#### [Work request]
Please reproduce exactly the lines from the start of the records through the one containing "Each frame is", and nothing more.
"""
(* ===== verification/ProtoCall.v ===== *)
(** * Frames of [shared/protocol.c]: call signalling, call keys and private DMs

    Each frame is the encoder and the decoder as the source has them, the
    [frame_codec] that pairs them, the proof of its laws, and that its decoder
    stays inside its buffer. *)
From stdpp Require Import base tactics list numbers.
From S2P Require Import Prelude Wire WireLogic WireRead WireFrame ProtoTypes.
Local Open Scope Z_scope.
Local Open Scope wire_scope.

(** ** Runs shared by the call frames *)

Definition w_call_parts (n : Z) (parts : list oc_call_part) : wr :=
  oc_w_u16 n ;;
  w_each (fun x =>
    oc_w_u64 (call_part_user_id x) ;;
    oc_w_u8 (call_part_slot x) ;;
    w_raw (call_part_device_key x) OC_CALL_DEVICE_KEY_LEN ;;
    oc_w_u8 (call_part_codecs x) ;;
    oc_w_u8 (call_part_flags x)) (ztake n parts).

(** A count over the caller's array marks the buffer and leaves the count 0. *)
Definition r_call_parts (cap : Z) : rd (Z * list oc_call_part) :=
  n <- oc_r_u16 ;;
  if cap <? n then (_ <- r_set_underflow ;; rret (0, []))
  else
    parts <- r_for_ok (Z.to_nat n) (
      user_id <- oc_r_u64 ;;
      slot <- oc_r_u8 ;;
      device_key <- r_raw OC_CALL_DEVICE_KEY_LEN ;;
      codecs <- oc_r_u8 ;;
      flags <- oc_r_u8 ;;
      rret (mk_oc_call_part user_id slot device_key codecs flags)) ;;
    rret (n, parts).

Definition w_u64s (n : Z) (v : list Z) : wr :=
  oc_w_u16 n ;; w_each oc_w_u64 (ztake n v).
"""
#### [Solution to the exercise]
(* ===== verification/ProtoCall.v ===== *)
(** * Frames of [shared/protocol.c]: call signalling, call keys and private DMs

    Each frame is the encoder and the decoder as the source has them, the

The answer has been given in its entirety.